Regarding efficiency, this is a very vague term in this context. Cars are certainly more "efficient" than e.g. horse-drawn carts in terms of how much load they can carry but not, e.g. in terms of the fuel they require, or the necessary infrastructure. A horse carriage doesn't need to be mass-produced at a factory, the feed for the horse can be grown cheaply and sutainably and horse-drawn carriages dont' need asphalt roads. So, no, I don't think it's considerations of "efficiency" that is the reason we have so many cars.
I wouldn't dare propose a reason why we do. You seem to be much more convinced you understand the complex economics of the industrial age better than me, and most. I find this a bit hasty.
>> Despite all the downsides ( like pollution which should be a non-issue with the advent of electric cars or hydrogen-fueled cars like the Mirai ) cars are an out sized net good.
Electirc cars still require electirc power to be generated somewhere, somehow and power generation is the major cause of greenhouse gas production. Electric cars only displace the problem of environmental pollution.
Again, it's very vague to speak of a "net good" in this context. As long as there's cars we'll have fatal accidents and environmental pollution. What is the "net" in this case? E.g. how many human lives do we accept to be lost for how many hours gained travelling or carrying goods a certain distance?
These defenses of the status quo are quite weak and are mostly naturalistic fallacy that seems to stem from an ignorance of history. You'd expect better from HN.
> This is why level-headed observers dismiss opinions on HN to be thoroughly foolhardy, tone-deaf and impractical.
To be honest, I always look forward to car threads on HN. They are quite entertaining, even if they are filled with at best weird opinions, misunderstandings of traffic laws, fun beliefs of traffic laws ("pedestrians always have right of way, globally"), and curious ideologies. A space entirely devoid of common sense, mostly populated by people whose experiences are exclusive to a country whose road safety stastistics are indistinguishable from the third world.

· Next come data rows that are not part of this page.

Definition try_catch {A} (body : Handler A) (handler : Exn -> Handler A)
  : Handler A :=
  fun w =>
    match body w with
    | (Ok a, w') => (Ok a, w')
    | (Throw e, w') => handler e w'
    end.

Declare Scope handler_scope.
Delimit Scope handler_scope with handler.
Notation "x <- m ;; k" := (bind m (fun x => k))
  (at level 61, m at next level, right associativity) : handler_scope.
Notation "m ;; k" := (bind m (fun _ => k))
  (at level 61, right associativity) : handler_scope.
Open Scope handler_scope.

Definition get_home : Handler Home := fun w => (Ok (home w), w).

Definition modify_home (f : Home -> Home) : Handler unit :=
  fun w => (Ok tt, {| home := f (home w); log := log w; queue := queue w |}).

Definition emit (e : Effect) : Handler unit :=
  fun w => (Ok tt, {| home := home w; log := log w ++ [e]; queue := queue w |}).

Definition enqueue (t : Task) : Handler unit :=
  fun w => (Ok tt, {| home := home w; log := log w; queue := queue w ++ [t] |}).

(** ** React state setters and the render they cause *)

(** A render of [Home] with a new [inputText]: line 13 hands the input to
    the debounce hook with a quiet period of 800ms.  The function given to
    [useState] at line 16 is an initial-state function: React calls it at
    mount only, so a later render does not run it. *)
Definition rerender (st : Home) : Home :=
  set_debounce (UseDebounce.observe (now st) 800 (inputText st) (debounce st))
               st.

(** What [setInputText(v)] does to the state: React keeps the state and
    skips the render when the new value is the same as the current one. *)
Definition input_set (v : jsstring) (st : Home) : Home :=
  if eq_dec v (inputText st) then st else rerender (set_inputText v st).

Definition setInputText (v : jsstring) : Handler unit :=
  modify_home (input_set v).

(** The body of the function passed to [useState] at lines 16-27. *)
Definition generation_initializer (st : Home) : Home :=
  if truthy (trim (debouncedText st)) then
    set_generationTimer (Some (now st + 200)) (set_isGenerating true st)
  else st.

(** The first render: [useState('')], [useState(false)], the hook on the
    initial input, then the initial-state function of line 16. *)
Definition mount : Home :=
  generation_initializer
    {| now := 0;
       inputText := [];
       isGenerating := false;
       generationTimer := None;
       debounce := UseDebounce.init [] |}.

(** ** Event handlers *)

Definition toast (message : string) : Handler unit := emit (Toast message).

(** [handleInputChange], lines 30-32. *)
Definition handleInputChange (target_value : jsstring) : Handler unit :=
  setInputText target_value.

(** [handleKeyDown], lines 35-41. *)
Definition handleKeyDown (ctrlKey : bool) (key : string) : Handler unit :=
  if ctrlKey && String.eqb key "Enter" then
    emit PreventDefault ;;
    setInputText []
  else ret tt.

(** The [onClick] of the clear button, line 105. *)
Definition handleClear : Handler unit := setInputText [].

(** [canvas.toBlob(callback)]: serialises to PNG (the default type) and
    queues the callback with the blob, or with [null]. *)
Definition canvas_toBlob (env : Env) (canvas : Canvas) : Handler unit :=
  emit (CanvasToBlob canvas) ;;
  enqueue (BlobCallback
             (if encodes env canvas then
                Some {| blob_type := "image/png"; blob_source := canvas |}
              else None)).

(** [navigator.clipboard.write(items)], awaited.  Without the API,
    [navigator.clipboard] is [undefined] and the member access throws;
    with it, the write is attempted and the promise rejects when the
    permission is refused. *)
Definition navigator_clipboard_write (env : Env) (items : list ClipboardItem)
  : Handler unit :=
  match clipboard env with
  | Unsupported => throw TypeError
  | Denied => emit (ClipboardWrite items) ;; throw NotAllowedError
  | Granted => emit (ClipboardWrite items)
  end.

(** The async callback given to [toBlob], lines 56-62. *)
Definition blobCallback (env : Env) (blob : option Blob) : Handler unit :=
  match blob with
  | None => ret tt
  | Some b =>
      navigator_clipboard_write env
        [ {| item_type := "image/png"; item_blob := b |} ] ;;
      toast "二维码已复制到剪贴板"
  end.

(** [handleCopyQRCode], lines 44-66.  The [try] block covers the lookup of
    the canvas and the call of [toBlob], neither of which throws on the
    canvas of [QRCode]; the callback runs later, from the task queue, when
    the block has been left. *)
Definition handleCopyQRCode (env : Env) : Handler unit :=
  st <- get_home ;;
  if negb (truthy (trim (debouncedText st))) then
    toast "请先输入内容生成二维码"
  else
    try_catch
      (match find_canvas env (view st) with
       | None => ret tt
       | Some canvas => canvas_toBlob env canvas
       end)
      (fun error => toast "复制失败，请右键保存二维码").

Of course it is about organising traffic. And that makes sense if that is the only metric you care about optimising. The problem is that other things are obstructed (figuratively and literally) by that optimisation.
You have to think what pedestrian lights are for. They exist solely to improve the flow of car traffic. Pedestrian lights are in gross contrast to the rights and benefits of pedestrians. Without lights, pedestrians would always have first priority on a crosswalk. Cars would have to stop for any pedestrian crossing the street. However, drivers (of inefficient but fast automobiles) don't like waiting for a more efficient form (on the city centre scale) of traffic (i.e. pedestrians) to cross the street so pedestrian lights exist to ensure enough green time for cars so that they don't always have to stop. Thus, it is no wonder that any sensible person wouldn't cross the street on red if there are no cars coming.